近年來有報道抗精神病藥物吩噻嗪類具有抗腫瘤作用，但由于其具有廣泛的藥理學(xué)作用導(dǎo)致其靶向性不強并由此引發(fā)一系列與治療作用無關(guān)的副作用。而未能用于臨床來治療腫瘤。為了增加藥物的靶向性本研究用二氯吩噻嗪與線粒體靶向基團相接，最后用細胞實驗驗證了改造后的藥物具有良好的抗腫瘤活性。通常，吩噻嗪的衍生物的骨架特征是具有硫氮雜蒽母核的三環(huán)與10位的氮連接的烷基側(cè)鏈構(gòu)成的一類化合物。最先發(fā)現(xiàn)的吩噻嗪類化合物是亞甲基藍，隨后有人通過加熱二苯胺和硫合成吩噻嗪骨架。目前其骨架合成方法又進行了進一步改進。以氯丙嗪為先導(dǎo)化合物，對吩噻嗪類藥物進行結(jié)構(gòu)改造。結(jié)構(gòu)改造的部位多數(shù)集中在三環(huán)上的取代基、10位N上的取代基及三環(huán)的生物電子等排體等三方面，并在結(jié)構(gòu)改造中總結(jié)出吩噻嗪類藥物的構(gòu)效關(guān)系。①苯環(huán)上取代基的影響—吩噻嗪苯環(huán)上取代基的位置和性質(zhì)與抗精神病的活性和強度都有密切關(guān)系。1、3和4位有取代基時活性均會降低，只有2位引入吸電子基團才可增強活性。當2位的氯被吸電子作用更強的三氟甲基取代時，抗精神病活性增強。苯環(huán)2位被硫取代，可以降低錐體外系副作用。②吩噻嗪10位氮原子的取代基對活性的影響—側(cè)鏈末端的取代基為含氮的堿性基團，對取代基進行結(jié)構(gòu)改造，對活性的影響很大。堿性基團常為叔胺，可為脂肪叔胺基，如二甲氨基，也可為氮雜環(huán)，常用哌啶基和哌嗪基，以哌嗪取代的側(cè)鏈作用最強。③吩噻嗪10位氮原子到側(cè)鏈氮原子的距離對活性的影響—當10位氮原子與側(cè)鏈堿性氨基之間相隔3個直鏈碳原子時作用最強，碳鏈的延長或縮短，或出現(xiàn)分支，都將導(dǎo)致抗精神病作用的減弱或消失[17]。

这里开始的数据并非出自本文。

(** [float] on a numeric token never fails and yields the value the
    token writes. *)
Lemma float_token t :
  well_formed U t -> Num.float U (token_text t) = Ok (token_value U t).
Proof.
  intros Ht. pose proof (token_text_chars t Ht) as Hchars.
  destruct Ht as (Hne & Hi & Hf).
  unfold Num.float. rewrite (transform_token _ Hchars).
  assert (Hnum : map (ascii_form U) (token_text t) =
                 numeral (map (digit_of U) (int_part t))
                         (option_map (map (digit_of U)) (frac_part t))).
  { unfold token_text, numeral, frac_digits in *. rewrite map_app.
    rewrite (ascii_form_decimals _ Hi). f_equal.
    destruct (frac_part t) as [f|]; [|reflexivity].
    cbn [map option_map]. rewrite (ascii_form_decimals _ Hf).
    unfold ascii_form at 1. now rewrite point_not_decimal. }
  rewrite Hnum.
  assert (Hplaces : places (option_map (map (digit_of U)) (frac_part t)) =
                    map (digit_of U) (frac_digits t)).
  { unfold frac_digits. now destruct (frac_part t). }
  unfold number_with_underscores.
  rewrite has_underscore_numeral
    by (rewrite ?Hplaces; apply small_digits).
  rewrite float_inner_numeral; cycle 1.
  - apply small_digits.
  - rewrite Hplaces. apply small_digits.
  - destruct (int_part t); [congruence|discriminate].
  - unfold token_value, run_value.
    now rewrite Hplaces, map_app, length_map.
Qed.

Lemma take_digits_decimals s : decimals U (fst (take_digits U s)).
Proof.
  induction s as [|c s IH]; [constructor|].
  cbn [take_digits]. destruct (is_decimal U c) eqn:Hc; [|constructor].
  destruct (take_digits U s) as [ds rest]. now constructor.
Qed.

Lemma token_at_well_formed s t : token_at U s = Some t -> well_formed U t.
Proof.
  unfold token_at. pose proof (take_digits_decimals s) as Hd.
  destruct (take_digits U s) as [ip rest]. cbn [fst] in Hd.
  destruct ip as [|c ip]; [discriminate|].
  intros [= <-]. unfold well_formed, frac_digits. cbn [int_part frac_part].
  split; [discriminate|]. split; [exact Hd|].
  destruct (after_point rest) as [r|]; cbn [option_map].
  - apply take_digits_decimals.
  - constructor.
Qed.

本文只證明吩噻嗪與線粒體靶向陽離子改造產(chǎn)物有抗腫瘤效果，并且其抗腫瘤效果與陽離子基團有關(guān)。但實驗條件有限未能證明改造后的藥物能靶向線粒體也未做動物實驗，但通過許多基礎(chǔ)實驗如MTT實驗、平板克隆形成實驗、Transwell遷移和侵襲實驗證明化合物a確實有較好的抑制骨肉瘤作用，通過進一步的凋亡和自噬實驗發(fā)現(xiàn)化合物a是通過誘導(dǎo)凋亡而不是自噬來發(fā)揮其藥效。由于吩噻嗪具有廣泛的生物活性，在癌癥研究中也具有重要作用。其可以通過幾種機制發(fā)揮抗腫瘤活性，其中最重要的是誘導(dǎo)細胞凋亡的過程，如抑制DNA修復(fù)機制和信號轉(zhuǎn)導(dǎo)途徑[18]，但它們的直接DNA損傷和膜不穩(wěn)定作用也很突出[19]。并且吩噻嗪可以抑制腫瘤的多藥耐藥性增加腫瘤對化療藥物的敏感性[20]，也有相關(guān)實驗證明吩噻嗪具有抗腫瘤的血管生成[21]。但由于吩噻嗪有廣泛藥理作用，因此，其副作用也隨之增多，所以為了增加其對腫瘤的靶向性減少對正常細胞的毒性，對吩噻嗪結(jié)構(gòu)修飾和改造具有可行性。